Dougan, whose work has previously appeared in Drawn & Quarterly magazine and The L.A. Weekly (among others), weaves good, old fashioned tales of love, greed, car troubles and more with folksy charm.
Most of the tales are biographical or autobiographical, save the book’s one misfire: “The Casanova of Kilgore County.” This tale concerns plump bank teller Mrs. Dorothy Tremor and her chance encounter, and eventual tryst with one Joshua Madley. Or does it? The conclusion to this one almost manages to salvage the story, but not quite.
Happily, the rest of the material more than makes up for that one lemon. The “car” stories (“Car Trouble,” “Let’s Get Lost,” “Starting Over,” “Car Trouble in L.A.,” “The Bigger the Car … The Closer to God” and “Car Trouble: The Final Frontier”) illustrate Dougan’s years of trouble with modern man’s favorite mode of transportation, as the author has one harrowing experience after another with cars and mopeds.
But the highpoints to the collection are definitely “Opportunity Jones,” “Black Cherry,” and the “Chicken Story” trilogy. In the first (the book’s last chapter), Dougan is offered the opportunity for riches by a customer in the coffee store in which Dougan works. This hilarious work details the frustration of workers in demeaning jobs perfectly. As Dougan is pulled in by big-haired Othman Oglesby, the reader sympathizes with his plight, only to share Dougan’s dismay when Oglesby’s secret is revealed.
Likewise, “Black Cherry” finds Dougan employed as a shift worker in an ice cream parlor and pondering the lives of those who frequent the establishment, especially “the black cherry men” who “paid with exact change, sat at his table, and stared out the window” after ordering the same soda everyday.

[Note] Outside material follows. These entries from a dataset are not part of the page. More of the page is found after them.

(** [splitext] cuts the path in two, and the extension is empty or a dot
    followed by characters other than a dot. *)
Lemma splitext_parts p :
  (splitext p).1 +:+ (splitext p).2 = p
  ∧ ((splitext p).2 = EmptyString
     ∨ ∃ rest, (splitext p).2 = String "." rest ∧ PyStr.contains "." rest = false).
Proof.
  unfold splitext. destruct (_ && _) eqn:Hc; cbn [fst snd].
  - split; [apply str_take_drop|right].
    apply andb_prop in Hc as [Hlt%Z.ltb_lt _]. apply rfind_drop.
    pose proof (rfind_bounds backslash p). pose proof (rfind_bounds "/" p). lia.
  - split; [apply str_app_nil_r|by left].
Qed.

Lemma lower_char_absent x e t :
  PyStr.lower e = t → PyStr.lower_ascii x = x →
  PyStr.contains x t = false → PyStr.contains x e = false.
Proof.
  revert t. induction e as [|c e IH]; intros t <- Hx Ht; [done|].
  cbn [PyStr.lower PyStr.contains] in *. apply orb_false_elim in Ht as [Hc Ht].
  rewrite (IH _ eq_refl Hx Ht), orb_false_r. apply bool_decide_eq_false.
  intros ->. rewrite Hx in Hc. by apply bool_decide_eq_false in Hc.
Qed.

Lemma lower_dot c : PyStr.lower_ascii c = "."%char → c = "."%char.
Proof. destruct c as [[] [] [] [] [] [] [] []]; vm_compute; congruence. Qed.

(** What [is_flac] says of the raw path: it ends in an extension that reads
    [.flac] in lower case, which holds neither a percent sign nor a
    separator nor a second dot. *)
Lemma is_flac_parts raw :
  is_flac raw = true →
  ∃ stem e4, raw = stem +:+ String "." e4
    ∧ PyStr.lower e4 = "flac"
    ∧ PyStr.contains "%" e4 = false ∧ PyStr.contains "." e4 = false
    ∧ PyStr.contains "/" e4 = false ∧ PyStr.contains backslash e4 = false.
Proof.
  unfold is_flac. intros H%bool_decide_eq_true.
  destruct (splitext_parts raw) as [Hparts _].
  destruct (splitext raw).2 as [|c e4] eqn:He; [done|].
  cbn [PyStr.lower] in H. injection H as Hc%lower_dot He4. subst c.
  exists (splitext raw).1, e4. split_and!; [done|done|..];
    by eapply lower_char_absent.
Qed.

Lemma token_ahead_no_percent c s : c ≠ "%"%char → token_ahead (String c s) = false.
Proof.
  intros Hc. unfold token_ahead. rewrite !str_prefix_cons.
  by rewrite !decide_False by congruence.
Qed.

Lemma unescape_no_percent s :
  PyStr.contains "%" s = false → unescape_from_xml s = s.
Proof.
  induction s as [|c s IH]; [done|]. cbn [PyStr.contains].
  intros [Hc%bool_decide_eq_false Hs]%orb_false_elim.
  rewrite unescape_other by by apply token_ahead_no_percent. by rewrite IH.
Qed.

(** A token never straddles the dot of an extension. *)
Lemma token_ahead_app_dot r e : token_ahead (r +:+ String "." e) = token_ahead r.
Proof.
  unfold token_ahead.
  destruct r as [|a [|b [|c r]]]; rewrite ?str_app_cons;
    change (EmptyString +:+ ?x) with x; rewrite ?str_prefix_cons;
    repeat case_decide; subst; try done.
  all: rewrite ?str_prefix_nil; done.
Qed.

Lemma token_ahead_inv s :
  token_ahead s = true →
  ∃ r, s = "%20" +:+ r ∨ s = "%26" +:+ r ∨ s = "%27" +:+ r.
Proof.
  unfold token_ahead. intros [[H|H]%orb_prop|H]%orb_prop;
    apply str_prefix_inv in H as [r ->]; eauto.
Qed.

(** Unescaping leaves an extension without percent sign where it is. *)
Lemma unescape_app_ext r e :
  PyStr.contains "%" e = false →
  unescape_from_xml (r +:+ String "." e) = unescape_from_xml r +:+ String "." e.
Proof.
  intros He. remember (String.length r) as n eqn:Hn. revert r Hn.
  induction (lt_wf n) as [n _ IH]. intros r ->.
  destruct r as [|c r].
  { change (EmptyString +:+ ?x) with x. by rewrite unescape_no_percent. }
  destruct (token_ahead (String c r)) eqn:Htok.
  - apply token_ahead_inv in Htok as (r' & Hr).
    assert (Hlen : (String.length r' < String.length (String c r))%nat).
    { destruct Hr as [->|[->| ->]]; rewrite str_length_app; simpl; lia. }
    destruct Hr as [->|[->| ->]]; rewrite str_app_assoc;
      rewrite ?unescape_20, ?unescape_26, ?unescape_27, (IH _ Hlen r' eq_refl);
      by rewrite str_app_assoc.
  - rewrite str_app_cons, !unescape_other, str_app_cons.
    + f_equal. apply (IH (String.length r)); [simpl; lia|done].
    + done.
    + by rewrite <- str_app_cons, token_ahead_app_dot.
Qed.

Lemma str_app_prefix_of u e p w d e' :
  e = String d e' → PyStr.contains d p = false →
  u +:+ e = p +:+ w → ∃ u', u = p +:+ u'.
Proof.
  intros -> . revert u. induction p as [|a p IH]; intros u Hd H; [by exists u|].
  cbn [PyStr.contains] in Hd. apply orb_false_elim in Hd as [Ha%bool_decide_eq_false Hd].
  destruct u as [|b u].
  - change (EmptyString +:+ ?x) with x in H. rewrite str_app_cons in H. by injection H as -> _.
  - rewrite !str_app_cons in H. injection H as -> H.
    destruct (IH u Hd H) as [u' ->]. by exists u'.
Qed.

With “Chicken Stories: A Trilogy,” Dougan excels, however. These three tales comprise a whole with the unifying theme being chickens. Dougan and two pals explore the gamut of human emotions.
The delight to “I Can’t Tell You Anything” comes from Dougan’s lean cartooning style, which reminds me of Lynda Barry, but Dougan manages to capture the essence of just what it means to be human. The facial expressions in particular (especially on the faces of the ever-changing cast of lunatics) is especially impressive.
But the ultimate credit for Dougan’s success must go to his charm and wit. Dougan’s narrative style is relaxed and warm, making the characters much more real and familiar. Despite the losers and nuts he describes, Dougan never comes across as judgemental or superior and this makes the work that much more thoughtful.
I could go on rambling about the merits of “I Can’t Tell You Anything” all day, but instead I’d recommend that you pick up a copy instead. At $14.00 for 216 pages, it might seem a bit expensive, but trust me, it’s money well spent. If the meaning of the universe can be found by studying the mundane, then we need more storytellers like Michael Dougan.